- Opening Delimiter -
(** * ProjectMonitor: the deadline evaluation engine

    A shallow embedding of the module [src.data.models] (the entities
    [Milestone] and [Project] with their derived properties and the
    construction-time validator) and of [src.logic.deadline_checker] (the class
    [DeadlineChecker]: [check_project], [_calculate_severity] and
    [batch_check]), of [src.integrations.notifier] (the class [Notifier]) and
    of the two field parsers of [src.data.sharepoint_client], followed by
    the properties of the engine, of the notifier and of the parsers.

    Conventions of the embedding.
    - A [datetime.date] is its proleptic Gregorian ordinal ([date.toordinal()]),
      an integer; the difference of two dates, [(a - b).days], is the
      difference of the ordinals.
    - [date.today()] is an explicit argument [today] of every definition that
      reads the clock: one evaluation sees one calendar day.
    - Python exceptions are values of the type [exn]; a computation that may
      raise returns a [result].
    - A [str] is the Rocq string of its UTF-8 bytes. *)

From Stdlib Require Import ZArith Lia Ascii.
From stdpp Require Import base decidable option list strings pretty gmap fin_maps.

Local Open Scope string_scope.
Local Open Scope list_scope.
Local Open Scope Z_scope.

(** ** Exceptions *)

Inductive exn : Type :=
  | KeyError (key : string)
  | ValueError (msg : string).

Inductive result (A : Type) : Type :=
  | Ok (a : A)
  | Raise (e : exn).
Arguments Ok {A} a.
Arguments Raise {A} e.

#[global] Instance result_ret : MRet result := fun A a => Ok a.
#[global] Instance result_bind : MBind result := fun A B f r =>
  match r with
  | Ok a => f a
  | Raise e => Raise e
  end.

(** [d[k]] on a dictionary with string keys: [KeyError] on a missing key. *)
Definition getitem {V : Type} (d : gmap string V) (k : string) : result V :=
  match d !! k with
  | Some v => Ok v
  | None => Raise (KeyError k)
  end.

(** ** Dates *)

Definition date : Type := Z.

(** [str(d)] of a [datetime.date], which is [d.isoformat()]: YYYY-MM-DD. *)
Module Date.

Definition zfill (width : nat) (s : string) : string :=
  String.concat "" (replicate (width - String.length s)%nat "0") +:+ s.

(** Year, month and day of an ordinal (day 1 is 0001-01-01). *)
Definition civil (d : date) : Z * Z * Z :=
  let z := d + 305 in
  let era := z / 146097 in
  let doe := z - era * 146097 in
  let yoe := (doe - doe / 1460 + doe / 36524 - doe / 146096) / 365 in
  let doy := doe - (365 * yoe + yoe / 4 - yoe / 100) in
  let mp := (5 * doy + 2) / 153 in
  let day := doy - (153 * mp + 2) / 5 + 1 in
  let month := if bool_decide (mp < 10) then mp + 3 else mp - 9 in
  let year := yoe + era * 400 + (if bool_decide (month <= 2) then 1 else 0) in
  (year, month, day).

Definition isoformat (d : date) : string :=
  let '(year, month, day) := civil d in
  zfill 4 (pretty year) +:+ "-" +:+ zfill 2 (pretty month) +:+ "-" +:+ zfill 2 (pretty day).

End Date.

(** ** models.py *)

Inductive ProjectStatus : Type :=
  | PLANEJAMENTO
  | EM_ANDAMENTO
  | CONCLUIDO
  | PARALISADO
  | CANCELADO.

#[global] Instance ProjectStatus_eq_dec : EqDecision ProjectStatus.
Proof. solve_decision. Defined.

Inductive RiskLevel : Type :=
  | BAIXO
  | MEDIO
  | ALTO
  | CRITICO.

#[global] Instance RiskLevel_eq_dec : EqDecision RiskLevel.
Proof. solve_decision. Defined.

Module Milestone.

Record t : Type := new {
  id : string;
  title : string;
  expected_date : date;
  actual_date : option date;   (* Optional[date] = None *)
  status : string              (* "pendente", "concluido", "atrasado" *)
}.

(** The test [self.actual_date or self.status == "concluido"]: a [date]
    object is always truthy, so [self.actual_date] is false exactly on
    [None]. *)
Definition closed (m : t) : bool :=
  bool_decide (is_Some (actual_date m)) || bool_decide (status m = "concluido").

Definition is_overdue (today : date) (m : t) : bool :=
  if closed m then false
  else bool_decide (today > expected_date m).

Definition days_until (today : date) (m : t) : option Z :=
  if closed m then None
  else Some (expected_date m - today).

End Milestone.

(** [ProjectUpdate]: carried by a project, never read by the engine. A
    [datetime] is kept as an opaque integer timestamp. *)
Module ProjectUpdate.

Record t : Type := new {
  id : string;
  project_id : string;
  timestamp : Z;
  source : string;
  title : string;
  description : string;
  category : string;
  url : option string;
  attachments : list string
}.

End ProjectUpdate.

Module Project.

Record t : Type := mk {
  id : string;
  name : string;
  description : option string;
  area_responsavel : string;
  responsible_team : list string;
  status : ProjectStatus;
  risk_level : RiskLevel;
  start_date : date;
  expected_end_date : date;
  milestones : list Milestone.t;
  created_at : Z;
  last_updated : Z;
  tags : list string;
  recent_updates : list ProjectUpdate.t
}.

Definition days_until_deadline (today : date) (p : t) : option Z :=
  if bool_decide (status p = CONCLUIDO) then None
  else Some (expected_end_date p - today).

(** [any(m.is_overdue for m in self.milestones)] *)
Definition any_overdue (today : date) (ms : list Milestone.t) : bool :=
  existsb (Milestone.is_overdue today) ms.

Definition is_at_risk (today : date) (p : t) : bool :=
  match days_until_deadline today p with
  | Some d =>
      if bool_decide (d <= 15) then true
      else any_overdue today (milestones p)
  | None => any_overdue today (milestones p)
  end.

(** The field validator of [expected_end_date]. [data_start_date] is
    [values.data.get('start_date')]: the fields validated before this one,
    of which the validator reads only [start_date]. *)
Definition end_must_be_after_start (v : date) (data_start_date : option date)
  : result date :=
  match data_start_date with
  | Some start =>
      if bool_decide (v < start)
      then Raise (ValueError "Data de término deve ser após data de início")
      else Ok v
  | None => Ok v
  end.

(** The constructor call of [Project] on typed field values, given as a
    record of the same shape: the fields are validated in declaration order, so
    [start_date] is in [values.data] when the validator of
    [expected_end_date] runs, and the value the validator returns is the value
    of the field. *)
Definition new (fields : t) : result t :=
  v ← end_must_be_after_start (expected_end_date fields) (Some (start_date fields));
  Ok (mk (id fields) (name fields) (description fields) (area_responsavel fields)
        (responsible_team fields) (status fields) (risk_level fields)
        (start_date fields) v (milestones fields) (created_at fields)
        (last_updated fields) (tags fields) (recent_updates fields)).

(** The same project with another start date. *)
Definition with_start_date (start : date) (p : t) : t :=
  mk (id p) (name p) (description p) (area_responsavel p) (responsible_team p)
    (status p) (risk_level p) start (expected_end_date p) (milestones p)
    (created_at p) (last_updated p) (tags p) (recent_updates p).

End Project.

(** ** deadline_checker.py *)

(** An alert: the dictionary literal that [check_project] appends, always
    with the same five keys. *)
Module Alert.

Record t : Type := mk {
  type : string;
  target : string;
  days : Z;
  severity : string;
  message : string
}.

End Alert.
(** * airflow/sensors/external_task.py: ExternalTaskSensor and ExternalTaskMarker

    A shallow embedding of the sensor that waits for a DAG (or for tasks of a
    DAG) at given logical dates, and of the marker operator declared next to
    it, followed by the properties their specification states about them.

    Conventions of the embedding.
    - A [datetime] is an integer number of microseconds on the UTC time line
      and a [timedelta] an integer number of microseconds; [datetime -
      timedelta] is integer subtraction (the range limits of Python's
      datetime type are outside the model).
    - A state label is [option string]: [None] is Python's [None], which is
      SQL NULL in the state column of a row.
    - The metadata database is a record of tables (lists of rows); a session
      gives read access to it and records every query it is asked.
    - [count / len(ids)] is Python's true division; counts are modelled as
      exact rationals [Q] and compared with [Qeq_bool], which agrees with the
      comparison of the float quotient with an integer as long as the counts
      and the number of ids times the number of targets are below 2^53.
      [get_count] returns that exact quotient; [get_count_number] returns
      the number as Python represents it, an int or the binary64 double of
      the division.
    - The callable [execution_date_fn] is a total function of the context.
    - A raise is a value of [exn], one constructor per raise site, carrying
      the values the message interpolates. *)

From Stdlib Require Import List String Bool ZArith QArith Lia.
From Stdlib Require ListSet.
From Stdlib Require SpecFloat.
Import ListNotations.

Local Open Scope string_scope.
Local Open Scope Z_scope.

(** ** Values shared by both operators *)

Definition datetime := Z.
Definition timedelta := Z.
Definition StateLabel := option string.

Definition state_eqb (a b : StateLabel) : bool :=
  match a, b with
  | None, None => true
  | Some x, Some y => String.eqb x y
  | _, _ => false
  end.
- Closing Delimiter -
▶ **Problem requirements**:
Going down the listing above, begin printing at the line with "responsible_team : list string;" and finish with the line with "(** The constructor", exactly as they appear.

▶ **Output for this exercise**:
  responsible_team : list string;
  status : ProjectStatus;
  risk_level : RiskLevel;
  start_date : date;
  expected_end_date : date;
  milestones : list Milestone.t;
  created_at : Z;
  last_updated : Z;
  tags : list string;
  recent_updates : list ProjectUpdate.t
}.

Definition days_until_deadline (today : date) (p : t) : option Z :=
  if bool_decide (status p = CONCLUIDO) then None
  else Some (expected_end_date p - today).

(** [any(m.is_overdue for m in self.milestones)] *)
Definition any_overdue (today : date) (ms : list Milestone.t) : bool :=
  existsb (Milestone.is_overdue today) ms.

Definition is_at_risk (today : date) (p : t) : bool :=
  match days_until_deadline today p with
  | Some d =>
      if bool_decide (d <= 15) then true
      else any_overdue today (milestones p)
  | None => any_overdue today (milestones p)
  end.

(** The field validator of [expected_end_date]. [data_start_date] is
    [values.data.get('start_date')]: the fields validated before this one,
    of which the validator reads only [start_date]. *)
Definition end_must_be_after_start (v : date) (data_start_date : option date)
  : result date :=
  match data_start_date with
  | Some start =>
      if bool_decide (v < start)
      then Raise (ValueError "Data de término deve ser após data de início")
      else Ok v
  | None => Ok v
  end.

(** The constructor call of [Project] on typed field values, given as a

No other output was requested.